Perché i cittadini perdono fiducia nelle istituzioni

Martedì, 25 Settembre, 2018

Da anni le organizzazioni più tradizionali stanno progressivamente per­dendo la capacità di svol­gere il ruolo di interme­diari di fiducia. I partiti, i sindacati, le organizzazioni religiose, i corpi interme­di, le imprese, le fondazioni, persino la pubblica am­ministrazione (lo Stato) intercettano, coinvolgono e convincono un numero sempre più ristretto di per­sone. Lo stesso si può dire, in parte, peri media tradi­zionali (carta stampata e tv generalista)». È a partire da questa constatazione problematica che Rena http://www.progetto-rena.it - associazione di ispira­zione civica e indipendente - ha dato vita al Progetto Trust in Progress, che ha coinvolto in una discussione pubblica, con un questionario online, 200 persone e organizzazioni. Le domande proposte: che senso ha occuparsi di fiducia oggi? Se i soggetti più tradi­zionali sembrano fare più fatica, chi sta ricoprendo il loro ruolo, oggi? Chi sono i nuovi intermediari di fiducia? In quale modo riescono a farlo?
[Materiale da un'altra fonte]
Lemma takes_list x l : takes elements x l → takes value (chr "[" :: x) (VList l).
Proof.
  intros Hx [|m] r Hr Hm; cbn [length] in Hm; [lia|]. cbn [app]. rewrite skip_space_here, json_value_bracket by done.
  pose proof (Hx m r Hr ltac:(lia)) as Hl. rewrite Hl. destruct (skip_space (x ++ r)) as [|c s] eqn:E; [by destruct m|].
  change (&"]") with [chr "]"]. cbn [startswith]. rewrite andb_true_r, bool_decide_false; [done|].
  intros <-. destruct m as [|[|m]]; by vm_compute in Hl.
Qed.

Lemma takes_dict x l d : takes members x l → hook l = Ok d → takes value (chr "{" :: x) (VDict d).
Proof.
  intros Hx Hd [|m] r Hr Hm; cbn [length] in Hm; [lia|]. cbn [app]. rewrite skip_space_here, json_value_brace by done.
  pose proof (Hx m r Hr ltac:(lia)) as Hl. rewrite Hl. destruct (skip_space (x ++ r)) as [|c s] eqn:E; [by destruct m|].
  change (&"}") with [chr "}"]. cbn [startswith]. rewrite andb_true_r, bool_decide_false; [cbn; by rewrite Hd|].
  intros <-. by destruct m.
Qed.

Lemma takes_last x v w : takes value x v → forallb json_space w = true → takes elements (x ++ w ++ [chr "]"]) [v].
Proof.
  intros Hx Hw [|m] r Hr Hm; rewrite !length_app in Hm; cbn [length] in Hm; [lia|]. rewrite <-!app_assoc. cbn [app json_elements].
  rewrite Hx by (lia || by apply delimited_before, bracket_delimits). cbn [mbind outcome_bind]. by rewrite skip_to.
Qed.

Lemma takes_cons x v w y l :
  takes value x v → forallb json_space w = true → takes elements y l → takes elements (x ++ w ++ chr "," :: y) (v :: l).
Proof.
  intros Hx Hw Hy [|m] r Hr Hm; rewrite !length_app in Hm; cbn [length] in Hm; [lia|]. rewrite <-!app_assoc. cbn [app json_elements].
  rewrite Hx by (lia || by apply delimited_before, comma_delimits). cbn [mbind outcome_bind]. rewrite skip_to, bool_decide_true by done.
  by rewrite Hy by (done || lia).
Qed.

(** The text of a field's name up to its colon. *)
Definition field_name (w : pystr) (k : pystr) : Prop :=
  ∀ m x, members (S m) (34%N :: w ++ x)
    = ('(v, r) ← value m (skip_space x);
       match skip_space r with
       | c :: r => if bool_decide (c = chr ",") then '(l, r) ← members m (skip_space r); Ok ((k, v) :: l, r)
                   else if bool_decide (c = chr "}") then Ok ([(k, v)], r) else Raise json_error
       | [] => Raise json_error
       end).

Lemma takes_last_field wk k x v w :
  field_name wk k → takes value x v → forallb json_space w = true → takes members (34%N :: wk ++ x ++ w ++ [chr "}"]) [(k, v)].
Proof.
  intros Hk Hx Hw [|m] r Hr Hm; cbn [length] in Hm; rewrite !length_app in Hm; cbn [length] in Hm; [lia|].
  cbn [app]. rewrite skip_space_here, <-!app_assoc, Hk by done. cbn [app].
  rewrite Hx by (lia || by apply delimited_before, brace_delimits). cbn [mbind outcome_bind]. by rewrite skip_to.
Qed.

Lemma takes_field wk k x v w y l :
  field_name wk k → takes value x v → forallb json_space w = true → takes members y l →
  takes members (34%N :: wk ++ x ++ w ++ chr "," :: y) ((k, v) :: l).
Proof.
  intros Hk Hx Hw Hy [|m] r Hr Hm; cbn [length] in Hm; rewrite !length_app in Hm; cbn [length] in Hm; [lia|].
  cbn [app]. rewrite skip_space_here, <-!app_assoc, Hk by done. cbn [app].
  rewrite Hx by (lia || by apply delimited_before, comma_delimits). cbn [mbind outcome_bind]. rewrite skip_to, bool_decide_true by done.
  by rewrite Hy by (done || lia).
Qed.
Questioni non secondarie, anzi. La fiducia, infatti, è uno degli elementi alla base della creazione di capi­tale sociale (riserva collettiva di legami, di coesione e di obiettivi comuni); capitale sociale che, a sua vol­ta, è all’origine di qualsiasi processo di sviluppo eco­nomico, politico e umano. I punti divista espressi sono stati elaborati e presentati in un Rapporto di­sponibile sul sito di Rena. Alcuni elementi emersi so­no particolarmente interessanti. Sono innanzitutto emerse quattro principali cause della crisi di fiducia: l’incapacità delle istituzioni di dare risposte politiche ai cambiamenti sodo-economici e politici contemporanei; l’assenza di un sistema meritocratico, l’indivi­dualismo dilagante e un sistema economico impron­tato al solo profitto. Interessante poi il fatto che men­tre il 35% degli intervistati ritiene che la responsabili­tà dei meccanismi alla base della creazione di fiducia sia in capo alle istituzioni e alla politica, il 53% ritiene invece che sia «più importante partire dal basso, fa­cendo leva sulla consapevolezza dei cittadini e sulla cura delle relazioni alla base della società, favorendo un investimento prima di tutto culturale, capace di risvegliare un senso di responsabilità verso se stessi, gli altri e i beni comuni».

Non meraviglia perciò che la stragrande mag­gioranza delle risposte individui i nuovi interme­diari di fiducia in soggetti singoli o collettivi (asso­ciazioni, realtà civiche, gruppi di acquisto solida­le...) che costruiscono la propria funzione parten­do dalla relazione con l’altro, costruttori vari di coesione, capaci di avere e proporre «visioni». Re­na conclude il suo lavoro scrivendo: «Da questo sforzo potrebbero germogliare tante cose diverse: percorsi di ricerca accademici, inchieste giornali­stiche, iniziative artistiche e culturali, campagne di pressione, documentari, percorsi di formazio­ne. Il nostro è un invito aperto ad attivarsi e speri­mentare, attorno ad un tema di forte rilevanza pubblica». Un’occasione da non perdere.